ASSIGNED TASK: In the listing below, find every line containing "subst" and copy it out.

TASK INPUT:
--- --- ---
Lemma file_programs i p : ps !! i = Some p -> program_at m (ph (Z.of_nat i)) = p.
Proof.
  intros Hi. pose proof Hheld as Hh. unfold file, print_elf in Hh. rewrite !holds_app in Hh. destruct Hh as (_ & Hh & _).
  rewrite header_bytes_length in Hh. eapply (program_read _ _ _ file); [exact (programs_held _ _ _ _ _ Hh Hi)| |lia].
  by eapply Forall_lookup_1.
Qed.

Lemma file_bounds at_end : elf_header_program m b at_end = ph (if at_end then n else 0).
Proof.
  pose proof file_length. unfold elf_header_program. replace (b =? 0) with false by lia. cbn [negb]. rewrite file_header.
  cbn [e_phoff e_phnum]. unfold ph, SIZEOF_HEADER, SIZEOF_PROGRAM in *.
  rewrite (wrapU_small 64 (b + 64)) by lia. apply wrapU_small. destruct at_end; lia.
Qed.

(** The segment at index [i]. *)
Let loads (p : elf_program) : Prop := p_type p = ELF_PTYPE_LOAD.
Definition settled (i : nat) : Prop := (i <= length ps)%nat /\ (i = length ps \/ exists p, ps !! i = Some p /\ loads p).

Lemma ph_inj i j : ph i = ph j -> i = j.
Proof. unfold ph, SIZEOF_PROGRAM. lia. Qed.

Lemma fix_run i :
  (i <= length ps)%nat ->
  exists j, new_segment m (ph (Z.of_nat i)) b = Ok (mkImageSegment (ph (Z.of_nat j)) b) /\ settled j /\ (i <= j)%nat /\
    filter loads (drop i ps) = filter loads (drop j ps).
Proof.
  intros Hi. unfold new_segment. rewrite file_bounds. pose proof file_length as Hl.
  destruct (loop_rule (fix_step m b (ph n))
    (fun a => exists j, a = ph (Z.of_nat j) /\ (i <= j <= length ps)%nat /\ filter loads (drop i ps) = filter loads (drop j ps))
    (fun r => exists j, r = mkImageSegment (ph (Z.of_nat j)) b /\ settled j /\ (i <= j)%nat /\
                filter loads (drop i ps) = filter loads (drop j ps))
    (fun a => Z.to_nat (ph n - a))) with (s := ph (Z.of_nat i)) as (r & -> & j & -> & Hr).
  - intros a (j & -> & Hj & Ef). unfold fix_step. destruct (Z.eqb_spec (ph (Z.of_nat j)) (ph n)) as [E|E].
    + right. eexists. split; [done|]. exists j. apply ph_inj in E. unfold n in E.
      split; [done|]. split; [split; [lia|left; lia]|]. split; [lia|done].
    + assert (j < length ps)%nat as Hlt by (destruct (decide (j = length ps)) as [-> |]; [done|lia]).
      destruct (lookup_lt_is_Some_2 ps j Hlt) as [p Hp]. rewrite (file_programs j p Hp). cbn [negb andb].
      destruct (Z.eqb_spec (p_type p) ELF_PTYPE_LOAD) as [Et|Et]; cbn [negb].
      * right. eexists. split; [done|]. exists j. split; [done|]. split; [|split; [lia|done]].
        split; [lia|]. right. by exists p.
      * left. eexists. split; [done|]. split.
        -- exists (S j). split; [|split; [lia|]].
           ++ rewrite wrapU_small; unfold ph, SIZEOF_HEADER, SIZEOF_PROGRAM, n in *; lia.
           ++ rewrite Ef, (drop_S ps p j Hp), filter_cons_False; done.
        -- rewrite wrapU_small; unfold ph, SIZEOF_HEADER, SIZEOF_PROGRAM, n in *; lia.
  - exists i. split; [done|]. split; [lia|done].
  - unfold ph, SIZEOF_HEADER, SIZEOF_PROGRAM, n in *. lia.
  - eauto.
Qed.

Lemma settled_filter i p : ps !! i = Some p -> loads p -> filter loads (drop i ps) = p :: filter loads (drop (S i) ps).
Proof. intros Hp Hl. by rewrite (drop_S ps p i Hp), filter_cons_True. Qed.

(** The step of the loop at a segment, and at the end. *)
Lemma segments_step_run i acc :
  settled i ->
  (i = length ps /\ segments_step m b (mkImageSegment (ph (Z.of_nat i)) b, acc) = Ok (inr acc)) \/
  exists j p, (i < j)%nat /\ settled j /\ ps !! i = Some p /\ loads p /\
    filter loads (drop (S i) ps) = filter loads (drop j ps) /\
    segments_step m b (mkImageSegment (ph (Z.of_nat i)) b, acc) =
    Ok (inl (mkImageSegment (ph (Z.of_nat j)) b,
             acc ++ [mkSegment (p_va p) (p_memsz p) (take (Z.to_nat (p_filesz p)) (drop (Z.to_nat (p_offset p)) file))])).
Proof.
  intros [Hi Hs]. unfold segments_step, end_. rewrite file_bounds. cbv iota. unfold n.
  destruct (fix_run (length ps)) as (j0 & -> & [Hj0 _] & Hge & _); [done|]. replace j0 with (length ps) by lia. cbn [rbind ph_].
  destruct Hs as [-> |(p & Hp & Hl)]; [left; split; [done|]; by rewrite Z.eqb_refl|right].
  pose proof (lookup_lt_Some _ _ _ Hp) as Hlt. pose proof file_length as Hfl.
  destruct (Z.eqb_spec (ph (Z.of_nat i)) (ph (Z.of_nat (length ps)))) as [E|E]; [apply ph_inj in E; lia|]. cbn [negb].
  destruct (fix_run (S i)) as (j & Ej & Hsj & Hij & Ef); [lia|]. exists j, p. do 4 (split; [done || lia|]). split; [done|].
  unfold next_segment. cbn [ph_ elf_]. rewrite file_bounds. unfold n. replace (ph (Z.of_nat i) =? _) with false by lia. cbn [negb].
  rewrite wrapU_small by (unfold ph, SIZEOF_HEADER, SIZEOF_PROGRAM, n in *; lia).
  replace (ph (Z.of_nat i) + SIZEOF_PROGRAM) with (ph (Z.of_nat (S i))) by (unfold ph, SIZEOF_PROGRAM; lia).
  rewrite Ej. cbn [rbind]. unfold va, size, data, data_size. cbn [ph_ elf_]. rewrite (file_programs i p Hp).
  assert (program_ok file p) as [] by (by eapply Forall_lookup_1). rewrite wrapU_small by lia. do 6 f_equal.
  pose proof Hheld as Hh. rewrite <- (take_drop (Z.to_nat (p_offset p)) file) in Hh. apply holds_app in Hh as [_ Hh].
  rewrite length_take in Hh. replace (Z.of_nat (_ `min` _)) with (p_offset p) in Hh by lia.
  rewrite <- (take_drop (Z.to_nat (p_filesz p)) (drop (Z.to_nat (p_offset p)) file)) in Hh. apply holds_app in Hh as [Hh _].
  rewrite <- (holds_read _ _ _ Hh). f_equal. rewrite length_take, length_drop. lia.
Qed.
Lemma read_field_first v rest : is_int v -> read_field (print_int v ++ [10] ++ rest) = Ok (v, 10 :: rest).
Proof. intros Hv. exact (read_field_run v rest [] Hv (or_introl eq_refl)). Qed.

Lemma read_field_next v rest : is_int v -> read_field (10 :: print_int v ++ [10] ++ rest) = Ok (v, 10 :: rest).
Proof. intros Hv. exact (read_field_run v rest [10] Hv (or_intror eq_refl)). Qed.

(** The int of a size, and back. *)
Lemma int_size_spec x : int_size x -> is_int (s64 x) /\ u64 (s64 x) = x.
Proof.
  intros [Hx|Hx]; unfold is_int.
  - rewrite wrapS_small by lia. split; [lia|]. apply wrapU_small. lia.
  - assert (s64 x = x - 2 ^ 64) as ->.
    { unfold wrapS. replace (x + 2 ^ (64 - 1)) with (x - 2 ^ 63 + 1 * 2 ^ 64) by lia. rewrite Z.mod_add, Z.mod_small by lia. lia. }
    split; [lia|]. unfold wrapU. replace (x - 2 ^ 64) with (x + -1 * 2 ^ 64) by lia. rewrite Z.mod_add, Z.mod_small by lia. done.
Qed.

Section rereading.
Context (junk : nat -> Z).

(** One line. *)
Lemma request_run n o r tail :
  op_fits o -> Z.of_nat (length (r_ops r)) < n ->
  exists word mid r' o', scan_s (10 :: print_op o ++ tail) = Ok (Matched word mid) /\
    read_request junk n word r mid = Ok (r', 10 :: tail) /\
    r_ops r' = r_ops r ++ [o'] /\ same_op o o' /\
    r_max r' = match type o with FREE => r_max r | _ => Z.max (r_max r) (index o) end.
Proof.
  intros [Hi Hs] Hn.
  assert (forall i, Z.max (r_max r) i = if r_max r <? i then i else r_max r) as Hmax by (intros i; destruct (Z.ltb_spec (r_max r) i); lia).
  destruct o as [ty i s]. cbn [index size type] in *. unfold print_op. cbn [index size type].
  assert (forall ty c, int_size s -> ty <> FREE -> c = (match ty with ALLOC => 97 | _ => 114 end) ->
    exists word mid r' o', scan_s (10 :: ([c; 32] ++ print_int i ++ [32] ++ print_int (s64 s) ++ [10]) ++ tail) = Ok (Matched word mid) /\
      read_request junk n word r mid = Ok (r', 10 :: tail) /\
      r_ops r' = r_ops r ++ [o'] /\ same_op (mkOp ty i s) o' /\ r_max r' = Z.max (r_max r) i) as Hsized.
  { intros ty' c Hsz Hty Hc. destruct (int_size_spec s Hsz) as [Hint Hback]. exists [c], (32 :: print_int i ++ 32 :: print_int (s64 s) ++ 10 :: tail),
      (mkReader i (Some (s64 s)) (Z.max (r_max r) i) (r_ops r ++ [mkOp ty' i s])), (mkOp ty' i s).
    split.
    { rewrite <- !app_assoc. destruct ty'; subst c; [|done|]; reflexivity. }
    split; [|done]. unfold read_request. replace (n <=? Z.of_nat (length (r_ops r))) with false by lia.
    assert (read_sized ty' r (32 :: print_int i ++ 32 :: print_int (s64 s) ++ 10 :: tail) =
      Ok (mkReader i (Some (s64 s)) (Z.max (r_max r) i) (r_ops r ++ [mkOp ty' i s]), 10 :: tail)) as E.
    { unfold read_sized, read_index_size. rewrite scan_u_run by done. cbn [rbind]. rewrite scan_u_run by done. cbn [rbind].
      by rewrite Hmax, Hback. }
    destruct ty'; subst c; [exact E|done|exact E]. }
  destruct ty.
  - by apply Hsized; [apply Hs|..].
  - exists [102], (32 :: print_int i ++ 10 :: tail),
      (mkReader i (r_size r) (r_max r) (r_ops r ++ [mkOp FREE i (junk (length (r_ops r)))])), (mkOp FREE i (junk (length (r_ops r)))).
    split; [rewrite <- !app_assoc; reflexivity|]. split; [|done].
    unfold read_request, read_index. replace (n <=? Z.of_nat (length (r_ops r))) with false by lia.
    rewrite scan_u_run by done. reflexivity.
  - by apply Hsized; [apply Hs|..].
Qed.

Lemma requests_run l n r rest fuel :
  l <> [] -> Forall op_fits l ->
  n = Z.of_nat (length (r_ops r) + length l) -> (length l <= fuel)%nat ->
  exists r' l', read_requests junk fuel n r (10 :: mjoin (print_op <$> l) ++ rest) = Ok r' /\
    r_ops r' = r_ops r ++ l' /\ Forall2 same_op l l' /\
    r_max r' = fold_left (fun m o => match type o with FREE => m | _ => Z.max m (index o) end) l (r_max r).
Proof.
  intros Hne Hl. revert r fuel Hne. induction Hl as [|o l Ho _ IH]; intros r fuel Hne Hn Hf; [done|].
  destruct fuel as [|fuel]; [cbn in Hf; lia|]. cbn [length] in *.
  change (mjoin (print_op <$> o :: l)) with (print_op o ++ mjoin (print_op <$> l)). rewrite <- app_assoc.
  destruct (request_run n o r (mjoin (print_op <$> l) ++ rest) Ho ltac:(lia)) as (w & mid & r1 & o' & E1 & E2 & Eo & Hsame & Em).
  cbn [read_requests]. rewrite E1. cbn [rbind]. rewrite E2. cbn [rbind].
  assert (length (r_ops r1) = S (length (r_ops r))) as Hlen by (rewrite Eo, length_app; cbn; lia). rewrite Hlen.
  destruct l as [|o2 l].
  - replace (Z.of_nat (S (length (r_ops r))) =? n) with true by (symmetry; apply Z.eqb_eq; cbn in Hn; lia).
    exists r1, [o']. split; [done|]. split; [done|]. split; [by apply Forall2_cons; split|]. exact Em.
  - replace (Z.of_nat (S (length (r_ops r))) =? n) with false by (symmetry; apply Z.eqb_neq; cbn in Hn; lia).
    destruct (IH r1 fuel) as (r' & l' & E & Er & Hl' & Emax); [done|cbn in *; lia|cbn in *; lia|].
    exists r', (o' :: l'). split; [exact E|]. split; [rewrite Er, Eo, <- app_assoc; done|]. split; [by constructor|].
    rewrite Emax, Em. reflexivity.
Qed.
End rereading.

Lemma print_op_length l : (length l <= length (mjoin (print_op <$> l)))%nat.
Proof.
  induction l as [|o l IH]; [done|]. change (mjoin (print_op <$> o :: l)) with (print_op o ++ mjoin (print_op <$> l)).
  rewrite length_app. cbn [length]. assert (1 <= length (print_op o))%nat; [|lia].
  destruct o as [[] i s]; cbn; lia.
Qed.

Lemma read_trace_run junk t rest :
  trace_ok t ->
  exists l', read_trace junk (print_trace t ++ rest) = Ok (mkTrace (ignore_ranges t) (num_ids t) (weight t) l') /\
             Forall2 same_op (ops t) l'.
Proof.
  intros [Hw Hid [Hne Hlen] Hints Hmax]. unfold read_trace, print_trace. rewrite <- !app_assoc.
  assert (is_int (weight t)) by (unfold is_int; lia). assert (is_int (b2z (ignore_ranges t))) by (unfold is_int; destruct (ignore_ranges t); cbn; lia).
  assert (is_int (Z.of_nat (num_ids t))) by (unfold is_int; lia). assert (is_int (Z.of_nat (length (ops t)))) by (unfold is_int; lia).
  rewrite read_field_first by done. cbn [rbind]. do 3 (rewrite read_field_next by done; cbn [rbind]).
  replace (negb (weight t =? 0) && negb (weight t =? 1)) with false by lia.
  replace (negb (b2z (ignore_ranges t) =? 0) && negb (b2z (ignore_ranges t) =? 1)) with false by (by destruct (ignore_ranges t)).
  replace ((Z.of_nat (length (ops t)) <? 0) || (Z.of_nat (num_ids t) <? 0)) with false by lia.
  destruct (requests_run junk (ops t) (Z.of_nat (length (ops t))) (mkReader 0 None 0 []) rest
    (S (length (10 :: mjoin (print_op <$> ops t) ++ rest)))) as (r & l' & E & Er & Hl & Em); [done|done|done| |].
  { pose proof (print_op_length (ops t)). cbn [length]. rewrite length_app. lia. }
  rewrite E. cbn [rbind r_ops app r_max] in *.
  change (fold_left _ (ops t) 0) with (max_index (ops t)) in Em. rewrite Em, Hmax, Er, Z.eqb_refl.
  rewrite (Forall2_length _ _ _ Hl), Z.eqb_refl. cbn [andb].
  exists l'. split; [|done]. do 2 f_equal; [by destruct (ignore_ranges t)|lia].
Qed.

(** ** Termination *)

Definition shorter {A} (r : scanned A) (l : list Z) : Prop :=
  match r with Matched _ rest | Mismatch rest => (length rest <= length l)%nat | Eof => True end.

Lemma skip_space_length l : (length (skip_space l) <= length l)%nat.
Proof. induction l as [|c l IH]; cbn [skip_space]; [done|]. destruct (isspace c); cbn; lia. Qed.

Lemma scan_digits_length l acc : (length (scan_digits l acc).2 <= length l)%nat.
Proof.
  revert acc. induction l as [|c l IH]; intros acc; cbn [scan_digits]; [done|].
  destruct (_ && _); [|done]. specialize (IH (10 * acc + (c - 48))). cbn. lia.
Qed.

Lemma scan_sign_length l : (length (scan_sign l).2 <= length l)%nat.
Proof. destruct l as [|c l]; [done|]. cbn [scan_sign]. destruct (c =? 45), (c =? 43); cbn; lia. Qed.

Lemma scan_number_shorter l : shorter (scan_number l) l.
Proof.
  unfold scan_number. pose proof (skip_space_length l) as Hs. destruct (skip_space l) as [|c k]; [done|].
  pose proof (scan_sign_length (c :: k)) as Hg. destruct (scan_sign (c :: k)) as [neg k2]. cbn [snd] in Hg.
  destruct k2 as [|c2 k2]; cbn [shorter]; [lia|]. destruct (_ && _); [|cbn [shorter]; lia].
  pose proof (scan_digits_length (c2 :: k2) 0) as Hd. destruct (scan_digits _ _) as [n rest]. cbn [snd] in Hd. cbn [shorter]. lia.
Qed.

Lemma scan_u_shorter l r : scan_u l = Ok r -> shorter r l.
Proof.
  unfold scan_u. pose proof (scan_number_shorter l) as H. destruct (scan_number l) as [|rest|[neg n] rest].
  - by intros [= <-].
  - by intros [= <-].
  - destruct (_ <? _); [|done]. by intros [= <-].
Qed.

Lemma scan_word_length l : length l = (length (scan_word l).1 + length (scan_word l).2)%nat.
Proof.
  induction l as [|c l IH]; cbn [scan_word]; [done|]. destruct (isspace c); [done|].
  destruct (scan_word l) as [w rest]. cbn in *. lia.
Qed.

Lemma skip_space_head l c k : skip_space l = c :: k -> isspace c = false.
Proof. induction l as [|x l IH]; cbn [skip_space]; [done|]. destruct (isspace x) eqn:E; [done|]. intros [= <- <-]. done. Qed.

Lemma scan_s_shorter l w rest : scan_s l = Ok (Matched w rest) -> (length rest < length l)%nat.
Proof.
  unfold scan_s. pose proof (skip_space_length l) as Hs. destruct (skip_space l) as [|c k] eqn:E; [done|].
  pose proof (scan_word_length (c :: k)) as Hw. cbn [scan_word] in *. rewrite (skip_space_head _ _ _ E) in *.
  destruct (scan_word k) as [w' r']. cbn [fst snd length] in *. destruct (_ <? _); [|done]. intros [= <- <-]. lia.
Qed.

(** A scan either moves forward or fails for a reason other than the bound of the loop. *)
Definition scans (n : nat) (m : res (reader * list Z)) : Prop :=
  match m with Ok (_, rest) => (length rest <= n)%nat | Err f => f <> OutOfFuel end.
--- --- ---
RESULT BELOW:
    { rewrite <- !app_assoc. destruct ty'; subst c; [|done|]; reflexivity. }
    destruct ty'; subst c; [exact E|done|exact E]. }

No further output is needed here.